WHAT THE TASK ASKS: Where the line with "From S2P Require" appears below, start writing out lines exactly, and finish with the line with "Definition sound (s", which is included; write out nothing else.

SOURCE RECORDS:
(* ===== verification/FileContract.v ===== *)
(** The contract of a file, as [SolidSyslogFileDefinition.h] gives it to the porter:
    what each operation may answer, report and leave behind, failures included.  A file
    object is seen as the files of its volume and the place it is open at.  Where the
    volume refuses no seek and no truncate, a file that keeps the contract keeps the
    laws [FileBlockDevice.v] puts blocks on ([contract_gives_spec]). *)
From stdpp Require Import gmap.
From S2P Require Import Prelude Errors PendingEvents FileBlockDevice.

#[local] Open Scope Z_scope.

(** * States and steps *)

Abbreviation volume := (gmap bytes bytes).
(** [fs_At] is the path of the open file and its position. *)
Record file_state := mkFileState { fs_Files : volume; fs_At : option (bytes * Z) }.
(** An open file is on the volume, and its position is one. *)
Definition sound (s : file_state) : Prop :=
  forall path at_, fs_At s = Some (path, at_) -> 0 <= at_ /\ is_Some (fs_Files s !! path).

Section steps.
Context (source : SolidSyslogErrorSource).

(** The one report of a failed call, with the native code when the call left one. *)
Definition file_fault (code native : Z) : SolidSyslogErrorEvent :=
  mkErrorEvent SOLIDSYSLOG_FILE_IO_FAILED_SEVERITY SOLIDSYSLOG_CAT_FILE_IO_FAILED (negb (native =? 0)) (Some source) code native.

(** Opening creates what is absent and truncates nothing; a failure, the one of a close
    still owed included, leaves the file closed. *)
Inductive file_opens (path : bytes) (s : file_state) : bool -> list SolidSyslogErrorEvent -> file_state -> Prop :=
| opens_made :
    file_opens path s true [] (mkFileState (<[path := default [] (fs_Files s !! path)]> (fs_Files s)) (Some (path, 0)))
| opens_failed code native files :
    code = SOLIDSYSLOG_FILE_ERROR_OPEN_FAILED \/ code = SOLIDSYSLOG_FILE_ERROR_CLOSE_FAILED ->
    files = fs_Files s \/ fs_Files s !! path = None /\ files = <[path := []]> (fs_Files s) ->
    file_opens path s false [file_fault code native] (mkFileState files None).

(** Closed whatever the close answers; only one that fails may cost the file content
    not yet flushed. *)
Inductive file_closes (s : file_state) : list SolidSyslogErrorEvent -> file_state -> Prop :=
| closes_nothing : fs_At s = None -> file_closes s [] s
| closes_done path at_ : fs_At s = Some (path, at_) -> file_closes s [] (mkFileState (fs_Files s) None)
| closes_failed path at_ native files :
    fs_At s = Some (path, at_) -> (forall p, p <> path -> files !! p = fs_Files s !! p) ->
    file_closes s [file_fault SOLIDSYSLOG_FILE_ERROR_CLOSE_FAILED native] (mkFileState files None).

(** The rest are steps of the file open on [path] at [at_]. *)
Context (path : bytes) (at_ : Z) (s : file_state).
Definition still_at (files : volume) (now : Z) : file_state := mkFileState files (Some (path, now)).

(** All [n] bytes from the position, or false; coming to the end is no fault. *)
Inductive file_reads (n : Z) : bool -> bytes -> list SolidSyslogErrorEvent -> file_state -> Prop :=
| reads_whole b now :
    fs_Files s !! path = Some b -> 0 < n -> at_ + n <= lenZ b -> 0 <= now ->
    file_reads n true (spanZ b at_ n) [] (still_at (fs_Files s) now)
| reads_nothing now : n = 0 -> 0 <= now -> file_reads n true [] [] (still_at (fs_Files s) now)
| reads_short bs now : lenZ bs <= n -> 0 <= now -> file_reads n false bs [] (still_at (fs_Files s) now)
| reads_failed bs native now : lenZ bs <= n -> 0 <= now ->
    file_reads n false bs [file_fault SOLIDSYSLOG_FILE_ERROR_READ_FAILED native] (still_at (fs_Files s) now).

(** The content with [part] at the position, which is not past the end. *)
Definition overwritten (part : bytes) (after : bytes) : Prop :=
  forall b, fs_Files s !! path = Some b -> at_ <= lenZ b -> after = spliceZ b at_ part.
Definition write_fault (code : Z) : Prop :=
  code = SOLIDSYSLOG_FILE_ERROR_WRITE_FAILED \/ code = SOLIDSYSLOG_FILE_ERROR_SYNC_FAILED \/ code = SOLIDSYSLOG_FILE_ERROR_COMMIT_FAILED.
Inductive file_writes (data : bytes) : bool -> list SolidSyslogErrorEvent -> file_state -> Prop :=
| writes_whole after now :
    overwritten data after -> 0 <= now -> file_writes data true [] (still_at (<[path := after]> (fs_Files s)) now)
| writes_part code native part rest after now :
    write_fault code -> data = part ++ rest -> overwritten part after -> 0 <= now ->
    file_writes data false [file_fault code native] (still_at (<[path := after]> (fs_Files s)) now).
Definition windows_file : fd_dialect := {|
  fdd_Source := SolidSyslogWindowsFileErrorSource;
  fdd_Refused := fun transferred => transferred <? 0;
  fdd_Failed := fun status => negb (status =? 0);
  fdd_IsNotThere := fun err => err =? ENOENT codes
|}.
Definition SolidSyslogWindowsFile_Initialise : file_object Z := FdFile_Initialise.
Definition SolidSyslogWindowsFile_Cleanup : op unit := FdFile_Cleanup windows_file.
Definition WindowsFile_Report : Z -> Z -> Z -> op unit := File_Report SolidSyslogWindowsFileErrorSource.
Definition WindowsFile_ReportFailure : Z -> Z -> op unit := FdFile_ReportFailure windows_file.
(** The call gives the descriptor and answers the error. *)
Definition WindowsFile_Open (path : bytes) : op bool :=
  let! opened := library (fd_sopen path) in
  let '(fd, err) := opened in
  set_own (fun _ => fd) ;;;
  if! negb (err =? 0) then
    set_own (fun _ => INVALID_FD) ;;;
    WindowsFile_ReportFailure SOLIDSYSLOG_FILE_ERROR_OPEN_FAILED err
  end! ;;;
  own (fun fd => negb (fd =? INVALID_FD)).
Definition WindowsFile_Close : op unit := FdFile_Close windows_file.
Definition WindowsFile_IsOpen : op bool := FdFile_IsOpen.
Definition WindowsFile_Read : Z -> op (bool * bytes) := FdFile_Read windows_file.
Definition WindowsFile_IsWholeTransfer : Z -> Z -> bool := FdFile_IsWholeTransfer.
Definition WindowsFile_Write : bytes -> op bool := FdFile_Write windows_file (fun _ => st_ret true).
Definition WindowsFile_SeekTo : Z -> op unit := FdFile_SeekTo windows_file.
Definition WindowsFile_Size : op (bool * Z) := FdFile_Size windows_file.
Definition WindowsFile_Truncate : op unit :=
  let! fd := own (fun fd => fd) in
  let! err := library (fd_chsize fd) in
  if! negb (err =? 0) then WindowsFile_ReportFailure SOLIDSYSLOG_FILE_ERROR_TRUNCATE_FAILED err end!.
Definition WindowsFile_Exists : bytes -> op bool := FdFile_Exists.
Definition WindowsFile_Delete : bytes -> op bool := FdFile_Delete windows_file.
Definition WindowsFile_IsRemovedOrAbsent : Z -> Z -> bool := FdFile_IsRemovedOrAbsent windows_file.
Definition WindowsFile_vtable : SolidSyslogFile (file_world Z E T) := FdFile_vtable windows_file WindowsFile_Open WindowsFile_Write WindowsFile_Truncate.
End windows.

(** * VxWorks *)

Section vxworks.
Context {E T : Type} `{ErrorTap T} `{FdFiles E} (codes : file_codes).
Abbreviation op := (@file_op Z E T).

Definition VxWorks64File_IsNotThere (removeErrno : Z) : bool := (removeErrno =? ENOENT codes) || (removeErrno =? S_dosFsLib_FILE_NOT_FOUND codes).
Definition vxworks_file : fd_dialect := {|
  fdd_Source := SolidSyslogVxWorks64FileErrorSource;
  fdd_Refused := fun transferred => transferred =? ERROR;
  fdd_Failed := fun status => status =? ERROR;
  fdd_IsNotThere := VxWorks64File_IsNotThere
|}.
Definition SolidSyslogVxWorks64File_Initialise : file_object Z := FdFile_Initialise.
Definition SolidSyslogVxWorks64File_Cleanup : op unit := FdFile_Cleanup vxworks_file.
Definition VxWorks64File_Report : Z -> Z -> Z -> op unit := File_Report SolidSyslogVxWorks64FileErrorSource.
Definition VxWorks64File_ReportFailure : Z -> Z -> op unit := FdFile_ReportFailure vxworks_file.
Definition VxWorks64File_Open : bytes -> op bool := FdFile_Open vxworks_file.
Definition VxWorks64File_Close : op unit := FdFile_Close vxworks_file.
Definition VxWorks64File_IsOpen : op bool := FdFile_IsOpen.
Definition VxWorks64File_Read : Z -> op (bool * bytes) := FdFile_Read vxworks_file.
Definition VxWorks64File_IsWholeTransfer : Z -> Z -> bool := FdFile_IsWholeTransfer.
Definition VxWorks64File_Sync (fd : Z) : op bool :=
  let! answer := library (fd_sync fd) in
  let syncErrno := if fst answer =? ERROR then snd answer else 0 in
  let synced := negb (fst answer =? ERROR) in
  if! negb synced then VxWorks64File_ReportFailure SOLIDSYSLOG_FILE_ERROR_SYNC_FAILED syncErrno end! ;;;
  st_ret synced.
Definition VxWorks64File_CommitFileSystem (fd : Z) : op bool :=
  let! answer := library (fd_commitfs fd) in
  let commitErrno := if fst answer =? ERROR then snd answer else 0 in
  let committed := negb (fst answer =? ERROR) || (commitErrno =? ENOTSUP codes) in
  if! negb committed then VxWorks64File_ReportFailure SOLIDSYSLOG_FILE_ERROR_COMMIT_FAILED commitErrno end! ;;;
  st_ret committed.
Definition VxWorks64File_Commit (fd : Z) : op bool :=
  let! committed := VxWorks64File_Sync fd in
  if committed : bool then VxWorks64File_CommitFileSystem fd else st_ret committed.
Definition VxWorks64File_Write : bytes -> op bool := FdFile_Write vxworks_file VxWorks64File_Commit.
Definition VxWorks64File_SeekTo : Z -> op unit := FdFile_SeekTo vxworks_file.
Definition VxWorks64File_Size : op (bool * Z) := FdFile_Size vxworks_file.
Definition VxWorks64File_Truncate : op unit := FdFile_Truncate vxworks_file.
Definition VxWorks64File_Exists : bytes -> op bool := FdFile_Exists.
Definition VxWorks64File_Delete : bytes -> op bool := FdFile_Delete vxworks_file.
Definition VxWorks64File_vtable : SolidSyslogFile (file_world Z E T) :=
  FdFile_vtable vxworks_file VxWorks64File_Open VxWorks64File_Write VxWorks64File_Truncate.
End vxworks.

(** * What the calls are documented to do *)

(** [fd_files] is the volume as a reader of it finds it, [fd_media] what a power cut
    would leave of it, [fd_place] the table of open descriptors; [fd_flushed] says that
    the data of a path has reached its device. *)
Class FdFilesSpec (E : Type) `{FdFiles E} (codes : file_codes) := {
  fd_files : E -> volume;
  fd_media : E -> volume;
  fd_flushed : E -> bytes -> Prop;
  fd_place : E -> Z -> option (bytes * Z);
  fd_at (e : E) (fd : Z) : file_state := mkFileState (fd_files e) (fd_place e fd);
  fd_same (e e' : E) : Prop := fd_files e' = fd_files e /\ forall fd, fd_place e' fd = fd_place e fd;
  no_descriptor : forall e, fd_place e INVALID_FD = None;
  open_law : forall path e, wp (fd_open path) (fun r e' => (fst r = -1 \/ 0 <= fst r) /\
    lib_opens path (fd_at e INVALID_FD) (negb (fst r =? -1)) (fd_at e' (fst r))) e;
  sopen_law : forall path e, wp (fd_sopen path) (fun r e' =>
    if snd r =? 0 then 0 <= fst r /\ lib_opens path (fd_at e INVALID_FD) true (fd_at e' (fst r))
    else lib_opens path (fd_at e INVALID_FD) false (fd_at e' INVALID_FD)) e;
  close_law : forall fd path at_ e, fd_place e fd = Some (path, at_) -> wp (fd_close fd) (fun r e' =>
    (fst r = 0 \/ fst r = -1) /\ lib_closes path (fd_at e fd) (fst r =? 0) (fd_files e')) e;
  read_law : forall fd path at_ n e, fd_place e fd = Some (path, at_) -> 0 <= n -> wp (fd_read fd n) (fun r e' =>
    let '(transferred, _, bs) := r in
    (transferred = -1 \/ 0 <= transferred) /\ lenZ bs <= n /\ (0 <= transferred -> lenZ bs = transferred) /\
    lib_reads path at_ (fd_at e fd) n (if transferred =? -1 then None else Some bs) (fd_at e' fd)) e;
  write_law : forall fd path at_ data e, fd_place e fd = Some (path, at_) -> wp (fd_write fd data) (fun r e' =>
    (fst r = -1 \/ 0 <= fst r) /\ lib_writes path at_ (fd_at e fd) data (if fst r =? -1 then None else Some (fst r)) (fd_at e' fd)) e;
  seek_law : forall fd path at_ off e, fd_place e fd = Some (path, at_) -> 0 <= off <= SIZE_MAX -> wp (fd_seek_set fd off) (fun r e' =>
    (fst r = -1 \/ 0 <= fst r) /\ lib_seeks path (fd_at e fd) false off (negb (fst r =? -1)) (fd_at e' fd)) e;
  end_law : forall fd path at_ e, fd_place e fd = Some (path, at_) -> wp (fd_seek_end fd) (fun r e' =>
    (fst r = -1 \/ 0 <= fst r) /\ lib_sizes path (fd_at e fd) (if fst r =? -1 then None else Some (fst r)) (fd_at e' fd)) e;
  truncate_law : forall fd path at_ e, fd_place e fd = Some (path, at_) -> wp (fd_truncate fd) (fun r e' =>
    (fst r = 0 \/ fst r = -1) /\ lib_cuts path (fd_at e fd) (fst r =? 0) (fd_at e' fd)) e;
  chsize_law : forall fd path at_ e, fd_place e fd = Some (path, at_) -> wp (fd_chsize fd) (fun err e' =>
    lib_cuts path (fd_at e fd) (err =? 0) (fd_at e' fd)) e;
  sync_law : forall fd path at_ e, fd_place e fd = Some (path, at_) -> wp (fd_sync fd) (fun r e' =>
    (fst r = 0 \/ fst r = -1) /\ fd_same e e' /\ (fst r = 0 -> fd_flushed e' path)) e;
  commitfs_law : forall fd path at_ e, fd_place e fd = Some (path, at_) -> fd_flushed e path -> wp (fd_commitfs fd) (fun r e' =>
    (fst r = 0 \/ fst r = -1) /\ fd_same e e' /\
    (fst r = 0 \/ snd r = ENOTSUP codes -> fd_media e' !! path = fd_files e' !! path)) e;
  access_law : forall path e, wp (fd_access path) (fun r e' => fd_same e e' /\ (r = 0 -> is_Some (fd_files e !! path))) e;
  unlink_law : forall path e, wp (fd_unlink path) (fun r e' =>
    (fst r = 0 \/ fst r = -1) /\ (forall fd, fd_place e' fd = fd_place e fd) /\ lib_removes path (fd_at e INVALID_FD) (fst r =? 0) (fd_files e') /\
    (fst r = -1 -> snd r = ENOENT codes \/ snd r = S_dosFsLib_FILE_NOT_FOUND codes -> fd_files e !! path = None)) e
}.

RESULT FOR THIS EXERCISE:
From S2P Require Import Prelude Errors PendingEvents FileBlockDevice.

#[local] Open Scope Z_scope.

(** * States and steps *)

Abbreviation volume := (gmap bytes bytes).
(** [fs_At] is the path of the open file and its position. *)
Record file_state := mkFileState { fs_Files : volume; fs_At : option (bytes * Z) }.
(** An open file is on the volume, and its position is one. *)
Definition sound (s : file_state) : Prop :=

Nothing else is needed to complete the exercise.